If you prefer explicit sibling-repo paths during local development:

desktop-agent-bridge \
  --desktop-agent-path /path/to/desktop-agent \
  --kg-agent-path /path/to/kg-agent \
  --model-provider moonshot \
  --controller-model kimi-k2.5 \
  --auto-mode grounded

Helpful behavior:

  • X-Force-Workflow-Mode: baseline -> no KG
  • X-Force-Workflow-Mode: grounded -> KG enabled
  • no force header -> uses --auto-mode

Check that it is up:

curl -s http://127.0.0.1:8000/healthz

Step 3: Start aria-app

From this repo:

cd /path/to/aria-app
corepack enable
corepack pnpm install
corepack pnpm run dev:ui-tars

If the root dev script is noisy:

cd /path/to/aria-app/apps/ui-tars
corepack pnpm run build:deps
corepack pnpm run dev

Step 4: Point The App At The Bridge

In Settings:

  • Provider: Hugging Face for UI-TARS-1.5
  • Base URL: http://127.0.0.1:8000/v1
  • API Key: dummy-key
  • Model name: cuakg-default

Then use Force Workflow Mode for deterministic demos:

  • Baseline: plain desktop-agent
  • Grounded: desktop-agent + kg-agent

Step 5: Run The Comparison Demo

Recommended flow:

  1. Put the desktop into the same clean start state before each run.
  2. Run the task once with Force Workflow Mode = Baseline.
  3. Record the total step count from the run or feedback payload.
  4. Reset the desktop to the same start state.
  5. Run the same task with Force Workflow Mode = Grounded.
  6. Compare: baseline step count vs grounded step count drift / retries / unnecessary detours

The bridge logs the useful signals directly to stdout:

  • requested mode
  • effective mode
  • raw desktop-agent code
  • translated UI-TARS action
  • workflow metadata

The frontend feedback POST also includes:

  • total_steps
  • mode
  • workflow_status
  • retrieval_confidence

That is usually enough to support the claim that KG grounding improves the run.

Demo Tips

  • Use the exact same desktop state and files for both runs.
  • Use a task that has already been ingested into Neo4j.
  • Keep the task in the productivity-UI regime rather than raw games or free-camera apps.
  • Watch the bridge logs during grounded mode to confirm that the graph path is active.

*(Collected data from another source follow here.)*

(** A printed marker is one match, whatever follows on the next line. *)
Lemma match_marker rest :
  match_pattern MARKER (marker_text a b c d e f +:+ nl +:+ rest) = Some ([a; b; c; d; e; f], nl +:+ rest).
Proof using Hpos.
  repeat (apply Forall_cons in Hpos as [? Hpos]). unfold MARKER, marker_text. rewrite !str_app_assoc.
  repeat (rewrite match_lit, match_digits; [|done|by intros ? ? [= <- _]]). reflexivity.
Qed.
End MarkerText.

(** ** Properties *)

(** A timing-feedback report means what it says.  The validation of a run succeeds exactly
    when some phase-two directory was kept, every kept one is complete (its trace, delay and
    metrics files have the same number of records, and its summary names the ns-3 back end) and
    some non-empty round was followed by a phase one that loaded a positive number of delays. *)
Theorem timing_feedback_validated json_loads path_of listing log :
  let artifacts := Timing.phase_two_directories listing in
  (∀ a, a ∈ artifacts ↔ ∃ d, d ∈ listing ∧ Timing.as_artifact d = Some a) ∧
  (is_ok (Timing.main json_loads path_of listing log) = true ↔
     artifacts ≠ [] ∧ (∀ a, a ∈ artifacts → ∃ n, TimingFacts.complete_round json_loads a.2 n) ∧
     ∃ a, a ∈ artifacts ∧ TimingFacts.consumes json_loads (Timing.load_counts_by_round log) a).
Proof.
  intros artifacts. split.
  - intros a. unfold artifacts, Timing.phase_two_directories. rewrite py_sorted_perm, list_elem_of_omap. done.
  - unfold Timing.main. fold artifacts. destruct (last artifacts) as [latest|] eqn:El.
    2:{ apply last_None in El. rewrite El. cbn. split; [done|by intros [? _]]. }
    cbn [of_option mbind result_bind].
    assert (Hne : artifacts ≠ []) by (intros E; rewrite E in El; done).
    destruct (TimingFacts.add_artifacts json_loads path_of (Timing.load_counts_by_round log) artifacts (Timing.Report [] [])) as [Hall Hcon].
    destruct (fold_result _ _ artifacts) as [rp|e]; cbn [mbind result_bind].
    + specialize (Hcon rp eq_refl). cbn [Timing.rp_consumed] in Hcon.
      destruct (Timing.rp_consumed rp) as [|c l] eqn:Ec.
      * cbn. split; [done|]. intros (_ & _ & a & Ha & Hc). exfalso. by apply (proj2 Hcon); [right; exists a|].
      * replace (zlen (c :: l) =? 0) with false by (symmetry; apply Z.eqb_neq; unfold zlen; cbn [length]; lia).
        cbn. split; [intros _|done]. split; [done|]. split; [by apply Hall|].
        destruct (proj1 Hcon) as [?|?]; done.
    + split; [done|]. intros (_ & H & _). apply Hall in H. discriminate H.
Qed.

(** The five compared numbers of a printed round, and its dispatch time. *)
Abbreviation round_numbers := (Z * Z * Z * Z * Z * Z)%type.

Definition round_text (m : round_numbers) : string :=
  let '(a, b, c, d, e, f) := m in MatmulResult.marker_text a b c d e f +:+ nl.
Definition round_groups (m : round_numbers) : list Z := let '(a, b, c, d, e, f) := m in [a; b; c; d; e; f].

Lemma find_rounds rounds fuel :
  Forall (λ m, Forall (Z.le 0) (round_groups m)) rounds → (2 * length rounds < fuel)%nat →
  scan_go (match_pattern MatmulResult.MARKER) fuel (join "" (round_text <$> rounds)) = round_groups <$> rounds.
Proof.
  intros Hpos. revert fuel. induction Hpos as [|[[[[[a b] c] d] e] f] rounds Hm _ IH]; intros fuel Hf.
  - destruct fuel as [|fuel]; [lia|]. reflexivity.
  - destruct fuel as [|[|fuel]]; [cbn in Hf; lia..|]. rewrite fmap_cons, join_nothing_cons. cbn [round_text].
    rewrite str_app_assoc. cbn [scan_go]. rewrite (match_marker a b c d e f Hm). rewrite fmap_cons. f_equal.
    rewrite <- (IH fuel); [|cbn [length] in Hf; lia]. reflexivity.
Qed.

Lemma rounds_length rounds : (2 * length rounds ≤ str_length (join "" (round_text <$> rounds)))%nat.
Proof.
  induction rounds as [|[[[[[a b] c] d] e] f] rounds IH]; [done|]. rewrite fmap_cons, join_nothing_cons, str_length_app.
  cbn [length round_text MatmulResult.marker_text]. rewrite str_length_app. cbn. lia.
Qed.

Lemma mismatches_nil ranks m :
  MatmulResult.mismatches ranks (round_groups m) = [] ↔ m.1 = (ranks, 480, 64, 64, MatmulResult.EXPECTED_CHECKSUM).
Proof.
  destruct m as [[[[[a b] c] d] e] f]. unfold MatmulResult.mismatches, MatmulResult.expected, MatmulResult.GLOBAL_ROWS, MatmulResult.INNER, MatmulResult.COLUMNS.
  generalize MatmulResult.EXPECTED_CHECKSUM as checksum. intros checksum.
  cbn -[Z.eqb str_of_Z].
  destruct (Z.eqb_spec a ranks), (Z.eqb_spec b 480), (Z.eqb_spec c 64), (Z.eqb_spec d 64), (Z.eqb_spec e checksum);
    split; intros H; try discriminate H; congruence.
Qed.

Lemma check_rounds_ok ranks i rounds :
  is_ok (MatmulResult.check_rounds ranks i (round_groups <$> rounds)) = true ↔
  ∀ m, m ∈ rounds → m.1 = (ranks, 480, 64, 64, MatmulResult.EXPECTED_CHECKSUM).
Proof.
  revert i. induction rounds as [|m rounds IH]; intros i; [split; [set_solver|done]|].
  rewrite fmap_cons. cbn [MatmulResult.check_rounds]. unfold MatmulResult.check_round at 1.
  destruct (MatmulResult.mismatches ranks (round_groups m)) as [|x l] eqn:E.
  - change (is_ok (MatmulResult.check_rounds ranks (i + 1) (round_groups <$> rounds)) = true ↔
      ∀ m', m' ∈ m :: rounds → m'.1 = (ranks, 480, 64, 64, MatmulResult.EXPECTED_CHECKSUM)).
    rewrite IH. apply mismatches_nil in E. split; [intros H m' [->|Hm]%elem_of_cons; [done|by apply H]|intros H m' Hm; apply H; set_solver].
  - replace (zlen (x :: l) =? 0) with false by (symmetry; apply Z.eqb_neq; unfold zlen; cbn [length]; lia).
    cbn. split; [done|]. intros H. assert (Hm := H m ltac:(set_solver)). apply mismatches_nil in Hm. congruence.
Qed.

(** C29: a block-GEMM run is accepted exactly when it is exact.  On a coordinator log made of the
    markers the benchmark prints, validation succeeds exactly when the rank count divides the
    480 rows, there is a marker, and every round reports that rank count, the 480x64x64 shape and
    the exact checksum; the report then gives the number of rounds and the last dispatch time. *)
Theorem matmul_log_validated ranks rounds :
  Forall (λ m, Forall (Z.le 0) (round_groups m)) rounds →
  let log := join "" (round_text <$> rounds) in
  let exact m := m.1 = (ranks, 480, 64, 64, MatmulResult.EXPECTED_CHECKSUM) in
  (is_ok (MatmulResult.main ranks log) = true ↔
     1 ≤ ranks ≤ 35 ∧ 480 mod ranks = 0 ∧ rounds ≠ [] ∧ ∀ m, m ∈ rounds → exact m) ∧
  (∀ report, MatmulResult.main ranks log = Ok report →
     ∃ a b c d e f, last rounds = Some (a, b, c, d, e, f) ∧
       report = join "" ((λ line, line +:+ nl) <$>
         ["verification=ok"; "completed_simulation_rounds=" +:+ str_of_Z (zlen rounds); "ranks=" +:+ str_of_Z a;
          "global_rows=" +:+ str_of_Z b; "inner=" +:+ str_of_Z c; "columns=" +:+ str_of_Z d;
          "checksum=" +:+ str_of_Z e; "steady_ns=" +:+ str_of_Z f])).
Proof.
  intros Hpos log exact.
  assert (Hfind : find_all MatmulResult.MARKER log = round_groups <$> rounds).
  { apply find_rounds; [done|]. pose proof (rounds_length rounds). unfold log. lia. }
  unfold MatmulResult.main. rewrite Hfind, fmap_last. split.
  - destruct ((ranks <? 1) || (35 <? ranks) || negb (MatmulResult.GLOBAL_ROWS mod ranks =? 0)) eqn:Eg; cbn [raise_if mbind result_bind].
    + split; [done|]. intros (H1 & H2 & _). unfold MatmulResult.GLOBAL_ROWS in Eg. rewrite H2 in Eg.
      rewrite (proj2 (Z.ltb_ge ranks 1)), (proj2 (Z.ltb_ge 35 ranks)) in Eg by lia. discriminate Eg.
    + unfold MatmulResult.GLOBAL_ROWS in Eg. bool_facts.
      destruct (last rounds) as [m|] eqn:El; cbn [fmap option_fmap option_map of_option mbind result_bind].
      * pose proof (check_rounds_ok ranks 1 rounds) as Hc. destruct (MatmulResult.check_rounds _ _ _); cbn in Hc |- *.
        -- split; [|done]. intros _. split; [lia|]. split; [done|]. split; [intros ->; discriminate El|by apply Hc].
        -- split; [done|]. intros (_ & _ & _ & Hx). by apply Hc.
      * apply last_None in El. split; [done|]. by intros (_ & _ & ? & _).
  - intros report H. destruct (raise_if _ _) as [u|]; [|done]. cbn [mbind result_bind] in H.
    destruct (last rounds) as [[[[[[a b] c] d] e] f]|]; [|done]. cbn [fmap option_fmap option_map of_option mbind result_bind] in H.
    destruct (MatmulResult.check_rounds _ _ _) as [u'|]; [|done]. cbn [mbind result_bind] in H. injection H as <-.
    exists a, b, c, d, e, f. split; [done|]. unfold zlen. rewrite length_fmap. cbn -[str_of_Z]. by rewrite !str_app_assoc.
Qed.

If Grounded Mode Fails To Start

The most common causes are:

  • neo4j Python package is missing
  • Neo4j is not running
  • GEMINI_API_KEY is not set
  • the Python environment only has desktop-agent deps but not kg-agent deps

If baseline works and grounded fails immediately, that almost always points to KG runtime setup rather than the Electron app.